Creative Writers' Attitudes on Writing as Training Data for Large Language Models
Katy Ilonka Gero, Meera Desai, Carly Schnitzler, Nayun Eom, Jack Cushman, Elena L. Glassman
TL;DR
The paper investigates how creative writers view the use of their writing as training data for large language models, addressing a pressing ethical and policy question. Using grounded theory through 33 interviews across genres and publication contexts, it identifies three core principles—The Creative Chain, Respect, and The Human Element—that shape writers’ reasoning, along with three realistic expectations—Lack of Control, Industry Impacts, and Interpretation of Scale—that often conflict with the current dynamics of AI development. It argues for a data-colonialism lens and library-inspired rethinking of LLMs, suggesting writer-led governance, transparency, and feasible opt-out or compensation mechanisms as practical directions. The findings aim to inform policy, licensing, and technical design to align AI development with human-centered values and equitable data practices in the literary domain.
Abstract
The use of creative writing as training data for large language models (LLMs) is highly contentious and many writers have expressed outrage at the use of their work without consent or compensation.
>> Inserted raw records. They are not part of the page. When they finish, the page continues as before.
(* ===== verification/TcpCall.v ===== *)
(** * A call over TCP

    A call of a dubbo client, through its pool, its stream, the hessian codec and
    [tcp_transport.go]: what becomes of a response, by the pieces in which the
    connection delivers it. *)
From S2P Require Import Prelude.
From S2P Require Import Utf8 Bufio HessianConst HessianEncode HessianValue Pojo HessianEncoder HessianDecoder.
From S2P Require Import HessianTree HessianRequest HessianResponse HessianCodec HessianFrame.
From S2P Require Import Registry Common Pool Rpc RpcFrame Client Http HttpText Net Transport TransportSafe.

(** ** The connection *)

Section Tcp.
Context (now timeout : Z).
#[local] Instance tcp_client : TransportClient net_conn := TcpClient now timeout.

Lemma own_deadline c : SetReadDeadline (nc_read_deadline c) c = c.
Proof. by destruct c. Qed.

(** A piece of work for which time limits make no difference. *)
Lemma with_timeout_same {X} (m : ST net_conn X) c o (P : net_conn -> Prop) :
  (forall t, exists c', m (SetReadDeadline t c) = (o, c') /\ P c') -> (forall t c', P c' -> P (SetReadDeadline t c')) ->
  exists c', with_timeout now timeout m c = (o, c') /\ P c'.
Proof.
  intros Hm HP. unfold with_timeout. destruct (0 <? timeout).
  - unfold SetNetConnTimeout. destruct (Hm (if 0 <? timeout then Some (now + timeout) else None)) as (c' & -> & Hc'). eauto.
  - destruct (Hm (nc_read_deadline c)) as (c' & E & Hc'). rewrite own_deadline in E. eauto.
Qed.

(** What a connection has in and out, and how it ends. *)
Record tcp_state (ins : list bytes) (out : bytes) (e : goerr) (c : net_conn) : Prop := {
  ts_in : nc_in c = ins;
  ts_out : nc_out c = out;
  ts_end : nc_end c = e;
  ts_ready : ready c
}.

Lemma tcp_state_deadline ins out e t c : tcp_state ins out e c -> tcp_state ins out e (SetReadDeadline t c).
Proof. by intros [? ? ? []]. Qed.

Lemma tcp_sends ins out e header pkg c :
  tcp_state ins out e c -> exists c', tr_Send (header, pkg) c = (Ret tt, c') /\ tcp_state ins (out ++ pkg) e c'.
Proof.
  intros Hc. cbn [tr_Send tcp_client TcpClient]. unfold tc_Send. apply with_timeout_same.
  - intros t. destruct (tcp_state_deadline ins out e t c Hc) as [Hin Hout He [Hcl Hl]].
    unfold trace, on_err, net_Write. rewrite Hcl, Hl. change (0 <? 0)%nat with false. eexists. split; [reflexivity|].
    cbn [snd]. by split; [| rewrite <- Hout| |split].
  - intros. by apply tcp_state_deadline.
Qed.

(** The pieces after a read of 4096 bytes. *)
Definition after_read (p : bytes) (ps : list bytes) : list bytes := match drop 4096 p with [] => ps | q => q :: ps end.

Lemma tcp_receives p ps out e c :
  tcp_state (p :: ps) out e c -> p <> [] ->
  exists c', tr_Recv c = (Ret (None, take 4096 p), c') /\ tcp_state (after_read p ps) out e c'.
Proof.
  intros Hc Hp. cbn [tr_Recv tcp_client TcpClient]. unfold tc_Recv.
  destruct (with_timeout_same (trace (tc_read [])) c (Ret (take 4096 p)) (tcp_state (after_read p ps) out e)) as (c' & -> & Hc').
  - intros t. destruct (tcp_state_deadline (p :: ps) out e t c Hc) as [Hin Hout He [Hcl Hl]].
    unfold trace, on_err, tc_read, bind, trace, on_err, net_Read. rewrite Hcl, Hin. change (0 <? 0)%nat with false.
    change (4096 =? 0)%nat with false. cbv iota. rewrite bool_decide_eq_false_2.
    + eexists. split; [reflexivity|]. by split.
    + destruct p; [done|]. by intros.
  - intros. by apply tcp_state_deadline.
  - by exists c'.
Qed.

(** When nothing has come, and when an empty piece has. *)
Lemma tcp_fails ins out e c :
  tcp_state ins out e c -> head ins = Some [] \/ ins = [] -> exists err c', tr_Recv c = (Fail err, c') /\ tcp_state (tail ins) out e c'.
Proof.
  intros Hc Hin0. cbn [tr_Recv tcp_client TcpClient]. unfold tc_Recv.
  destruct (with_timeout_same (trace (tc_read [])) c (match ins with [] => Fail (Traced (Traced e)) | _ => Fail (Traced EOF) end)
    (tcp_state (tail ins) out e)) as (c' & -> & Hc').
  - intros t. destruct (tcp_state_deadline ins out e t c Hc) as [Hin Hout He [Hcl Hl]].
    unfold trace, on_err, tc_read, bind, trace, on_err, net_Read. rewrite Hcl, Hin. change (0 <? 0)%nat with false.
    change (4096 =? 0)%nat with false. cbv iota. destruct ins as [|p ps].
    + rewrite He. eexists. split; [reflexivity|]. by split.
    + destruct Hin0 as [[= ->]|]; [|done]. eexists. split; [reflexivity|]. by split.
  - intros. by apply tcp_state_deadline.
  - destruct ins; by eexists _, c'.
Qed.

Lemma after_read_length p ps : p <> [] -> (length (concat (after_read p ps)) < length (concat (p :: ps)))%nat.
Proof.
  intros Hp. assert (0 < length p)%nat by (destruct p; [done|cbn; lia]).
  cbn [concat]. unfold after_read. pose proof (length_drop p 4096) as Hd.
  destruct (drop 4096 p) as [|q0 q] eqn:E; cbn [concat]; rewrite !length_app; cbn [length] in *; lia.
Qed.

(** Reading on, the packages come to an end. *)
Lemma tcp_drains k : forall ins out e c, (length (concat ins) <= k)%nat -> tcp_state ins out e c ->
  exists n err c', drains n c err c' /\ (n <= k)%nat /\ nc_out c' = out /\ ready c'.
Proof.
  induction k as [|k IH]; intros ins out e c Hk Hc.
  - destruct ins as [|p ps]; [|destruct p; [|cbn in Hk; lia]].
    + destruct (tcp_fails [] out e c Hc) as (err & c' & E & [_ Hout _ Hr]); [by right|].
      exists 0%nat, err, c'. split_and!; [by apply drains_end|done|done|done].
    + destruct (tcp_fails ([] :: ps) out e c Hc) as (err & c' & E & [_ Hout _ Hr]); [by left|].
      exists 0%nat, err, c'. split_and!; [by apply drains_end|done|done|done].
  - destruct ins as [|p ps]; [|destruct (decide (p = [])) as [->|Hp]].
    + destruct (tcp_fails [] out e c Hc) as (err & c' & E & [_ Hout _ Hr]); [by right|].
      exists 0%nat, err, c'. split_and!; [by apply drains_end|lia|done|done].
    + destruct (tcp_fails ([] :: ps) out e c Hc) as (err & c' & E & [_ Hout _ Hr]); [by left|].
      exists 0%nat, err, c'. split_and!; [by apply drains_end|lia|done|done].
    + destruct (tcp_receives p ps out e c Hc Hp) as (c1 & E & Hc1). pose proof (after_read_length p ps Hp) as Hl.
      destruct (IH (after_read p ps) out e c1 ltac:(lia) Hc1) as (n & err & c' & Hd & Hn & Ho & Hr).
      exists (S n), err, c'. split_and!; [by eapply drains_next|lia|done|done].
Qed.

Lemma closed_out c c' : closed_from c c' -> nc_out c' = nc_out c /\ (0 < nc_closed c')%nat.
Proof.
  assert (H : forall c, nc_out (tr_Close c).2 = nc_out c /\ (0 < nc_closed (tr_Close c).2)%nat).
  { intros c0. cbn [tr_Close tcp_client TcpClient]. unfold tc_Close, trace, on_err, net_Close. destruct (0 <? nc_closed c0)%nat; (split; [done|cbn; lia]). }
  unfold closed_from. induction 1 as [c c' ->|c c1 c' -> _ [IH1 IH2]]; [apply H|]. split; [|done]. rewrite IH1. apply H.
Qed.

(** ** The call *)

Context `{GX : GxStrings} {GXok : GxStringsOk} `{App : Application}.
Context (range : list (value * value) -> list (value * value)) (g : POJORegistry).
#[local] Instance dubbo_codec : Codec hessian_conn value := hessian_codec range g.

Lemma two_prefixes {A} (a b c d : list A) : a ++ b = c ++ d ->
  (exists r, a = c ++ r) \/ exists r, r <> [] /\ a ++ r = c.
Proof.
  intros E. destruct (decide (length c <= length a)%nat) as [Hl|Hl].
  - left. exists (drop (length c) a). apply (f_equal (take (length c))) in E. rewrite take_app_le, take_app_length in E by done.
    rewrite <- E at 1. by rewrite take_drop.
  - right. exists (drop (length a) c). split.
    + intros Hn. apply (f_equal length) in Hn. rewrite length_drop in Hn. cbn in Hn. lia.
    + apply (f_equal (take (length a))) in E. rewrite take_app_length, take_app_le in E by lia. rewrite E at 1. by rewrite take_drop.
Qed.

(** The exchange, when the first piece holds the response, and when it does not. *)
Lemma tcp_exchange ins out e p ps (conn : net_conn) reqID service (req : rpcRequest value) timeout' pkg flags id v v' ty old x g0 more :
  let body := e_buffer ((Encode (VInt Int32 RESPONSE_VALUE) ;;; Encode v) (NewEncoder g0)).2 in
  request_bytes range g reqID service req timeout' = Ret pkg ->
  flags_ok flags -> is_i64 id -> portable v v' -> direct v' -> set_value ty v' = Some x -> Z.of_nat (length body) < 2 ^ 32 ->
  ins = p :: ps -> tcp_state ins out e conn -> p <> [] -> p ++ concat ps = response_package flags id body ++ more ->
  exists o s' y, exchange timeout' (new_stream reqID service req None conn (NewCodec [], []), VPtr ty old) = (o, (s', y))
    /\ nc_out (client_of s') = out ++ pkg
    /\ if decide (16 + length body <= length (take 4096 p))%nat then o = Ret tt /\ y = VPtr ty x else (exists e, o = Fail e) /\ y = VPtr ty old.
Proof.
  intros body Hw Hf Hid Hp Hdir Hset Hl32 -> Hc Hne Hin.
  destruct (tcp_sends (p :: ps) out e None pkg conn Hc) as (c1 & Es & Hc1).
  destruct (tcp_receives p ps (out ++ pkg) e c1 Hc1 Hne) as (c2 & Er & Hc2).
  rewrite <- (take_drop 4096 p), <- app_assoc in Hin.
  assert (Hlen : length (response_package flags id body) = (16 + length body)%nat) by done.
  destruct (two_prefixes _ _ _ _ Hin) as [[r Hr]|(r & Hrn & Hr)].
  - assert (Hl : (16 + length body <= length (take 4096 p))%nat) by (rewrite Hr, length_app, Hlen; lia).
    assert (Hb : (length body <= bufsize)%nat) by (rewrite length_take in Hl; unfold bufsize; lia).
    rewrite Hr in Er.
    destruct (exchange_value range g reqID service req None conn c1 c2 (NewCodec [], []) timeout' pkg flags id v v' ty old x g0 None r)
      as (s' & E & Hcl); try done.
    exists (Ret tt), s', (VPtr ty x). split; [exact E|]. split; [by rewrite Hcl; apply Hc2|]. by rewrite decide_True.
  - assert (Hl : (length (take 4096 p) < 16 + length body)%nat).
    { rewrite <- Hlen, <- Hr, length_app. destruct r; [done|cbn; lia]. }
    destruct (tcp_drains (length (concat (nc_in c2))) (after_read p ps) (out ++ pkg) e c2) as (n & err & c3 & Hd & Hn & Ho3 & _).
    { by destruct Hc2 as [-> _ _ _]. } { done. }
    destruct (partial_response_fails range g reqID service req None conn c1 c2 (NewCodec [], []) timeout' pkg flags id body (take 4096 p) r
      (VPtr ty old) None n err c3) as (e' & s' & E & Hcl); try done.
    exists (Fail e'), s', (VPtr ty old). split; [exact E|]. split.
    + destruct Hcl as [-> | ->]; [apply Hc2|done].
    + rewrite decide_False by lia. split; [by eexists|done].
Qed.

(** C3. A dubbo call over TCP: the client sends the request's package on the
    connection that it dials, and closes it when the call is over.  The
    caller's variable gets the value of the response if and only if all of it
    is in the first piece that the connection delivers, of which 4096 bytes are
    read; if a byte is missing there, the call fails, though it comes later. *)
Theorem dubbo_over_tcp p ps conn reqID service req opts sz ttl now' now'' st md pkg flags id v v' ty old x g0 more :
  let T := request_timeout service (RequestTimeout opts) in
  let body := e_buffer ((Encode (VInt Int32 RESPONSE_VALUE) ;;; Encode v) (NewEncoder g0)).2 in
  request_bytes range g reqID service req T = Ret pkg ->
  flags_ok flags -> is_i64 id -> portable v v' -> direct v' -> set_value ty v' = Some x -> Z.of_nat (length body) < 2 ^ 32 ->
  ready conn -> nc_in conn = p :: ps -> p <> [] -> p ++ concat ps = response_package flags id body ++ more ->
  at_rest sz ttl st -> ttl < now' -> is_i64 now' -> 0 < now'' ->
  exists o st' y c',
    call (NewCodec [], []) CODECTYPE_DUBBO now' now'' (inr conn) None md reqID service req opts (st, VPtr ty old) = (o, (st', y))
    /\ at_rest sz ttl st' /\ cs_conns st' !! next_ptr (cs_pool st) = Some c'
    /\ nc_out c' = nc_out conn ++ pkg /\ (0 < nc_closed c')%nat
    /\ if decide (16 + length body <= length (take 4096 p))%nat then o = Ret tt /\ y = VPtr ty x else (exists e, o = Fail e) /\ y = VPtr ty old.
Proof.
  intros T body Hw Hf Hid Hp Hdir Hset Hl32 Hrdy Hins Hne Hin Hst Ht Hi Hn.
  assert (Hc : tcp_state (p :: ps) (nc_out conn) (nc_end conn) conn) by (by split).
  destruct (tcp_exchange _ _ _ p ps conn reqID service req T pkg flags id v v' ty old x g0 more Hw Hf Hid Hp Hdir Hset Hl32 eq_refl Hc Hne Hin)
    as (o & s & y & E & Hout & Ho).
  destruct (call_runs (NewCodec [], []) CODECTYPE_DUBBO sz ttl now' now'' conn md reqID service req opts st (VPtr ty old) o s y Hst Ht Hi Hn E)
    as (st' & c' & Ec & Hst' & Hl & Hcl).
  { destruct (decide _); [by destruct Ho as [-> _]|by destruct Ho as [[e ->] _]]. }
  destruct (closed_out _ _ Hcl) as [Hco Hcc].
  exists (call_result o), st', y, c'. split; [exact Ec|]. split; [done|]. split; [done|]. split; [by rewrite Hco, <- Hout|]. split; [done|].
  fold body in Ho. destruct (decide _); [by destruct Ho as [-> ->]|destruct Ho as [[e ->] ->]; split; [by eexists|done]].
Qed.

End Tcp.

(** ** Witness *)

Definition sample_response : bytes := response_package 2 7 Sample.body.

(** The response in one piece, and in two. *)
Definition whole_conn : net_conn := connection [sample_response].
Definition split_conn : net_conn := connection [take 18 sample_response; drop 18 sample_response].

Definition sample_options : CallOptions := mkCallOptions Second 1 Second false.

Definition sample_call (conn : net_conn) : outcome unit * (cstate net_conn * value) :=
  call (CC := @hessian_codec plain_Slice sample_app id pojoRegistry) (TC := TcpClient 0 0) (NewCodec [], []) CODECTYPE_DUBBO 100 101
    (inr conn) None None 7 Sample.url Sample.req sample_options (mkState (newPool 1 60) ∅, VPtr TString (VString [])).

Lemma sample_pkg :
  @request_bytes plain_Slice sample_app id pojoRegistry 7 Sample.url Sample.req (request_timeout Sample.url (RequestTimeout sample_options))
  = Ret Sample.pkg.
Proof. vm_compute. reflexivity. Qed.

Lemma dubbo_over_tcp_witness :
  (exists st, sample_call whole_conn = (Ret tt, (st, VPtr TString (VString (lit "ok")))) /\ at_rest 1 60 st)
  /\ exists e st, sample_call split_conn = (Fail e, (st, VPtr TString (VString []))) /\ at_rest 1 60 st.
Proof.
  assert (H : forall p ps more, p <> [] -> p ++ concat ps = sample_response ++ more ->
    exists o st y c', sample_call (connection (p :: ps)) = (o, (st, y)) /\ at_rest 1 60 st /\ cs_conns st !! 0%nat = Some c'
      /\ nc_out c' = nc_out (connection (p :: ps)) ++ Sample.pkg /\ (0 < nc_closed c')%nat
      /\ if decide (16 + length Sample.body <= length (take 4096 p))%nat
         then o = Ret tt /\ y = VPtr TString (VString (lit "ok")) else (exists e, o = Fail e) /\ y = VPtr TString (VString [])).
  { intros p ps more Hp Hin.
    destruct (@dubbo_over_tcp 0 0 plain_Slice plain_Slice_ok sample_app id pojoRegistry p ps (connection (p :: ps)) 7 Sample.url Sample.req
      sample_options 1 60 100 101 (mkState (newPool 1 60) ∅) None Sample.pkg 2 7
      (VString (lit "ok")) (VString (lit "ok")) TString (VString []) (VString (lit "ok")) pojoRegistry more)
      as (o & st & y & c' & E & Hst & Hc & Ho & Hcl & Hy).
    - exact sample_pkg.
    - split; vm_compute; [discriminate|reflexivity].
    - unfold is_i64. lia.
    - by apply portable_text, text_lit.
    - exact I.
    - reflexivity.
    - vm_compute. reflexivity.
    - by split.
    - reflexivity.
    - exact Hp.
    - exact Hin.
    - apply new_client_at_rest.
    - lia.
    - unfold is_i64. lia.
    - lia.
    - exists o, st, y, c'. split; [exact E|]. split; [exact Hst|]. split; [exact Hc|]. split; [exact Ho|]. split; [exact Hcl|exact Hy]. }
  split.
  - destruct (H sample_response [] []) as (o & st & y & c' & E & Hst & _ & _ & _ & Hy).
    { done. } { reflexivity. }
    rewrite decide_True in Hy by (apply (bool_decide_unpack _); vm_compute; exact I). destruct Hy as [-> ->].
    exists st. split; [exact E|exact Hst].
  - destruct (H (take 18 sample_response) [drop 18 sample_response] []) as (o & st & y & c' & E & Hst & _ & _ & _ & Hy).
    { done. } { reflexivity. }
    rewrite decide_False in Hy by (apply (bool_decide_unpack _); vm_compute; exact I). destruct Hy as [[e ->] ->].
    exists e, st. split; [exact E|exact Hst].
Defined.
In this paper, we seek to understand how creative writers reason about the real or hypothetical use of their writing as training data. We interviewed 33 writers with variation across genre, method of publishing, degree of professionalization, and attitudes toward and engagement with LLMs. We report on core principles that writers express (support of the creative chain, respect for writers and writing, and the human element of creativity) and how these principles can be at odds with their realistic expectations of the world (a lack of control, industry-scale impacts, and interpretation of scale). Collectively these findings demonstrate that writers have a nuanced understanding of LLMs and are more concerned with power imbalances than the technology itself.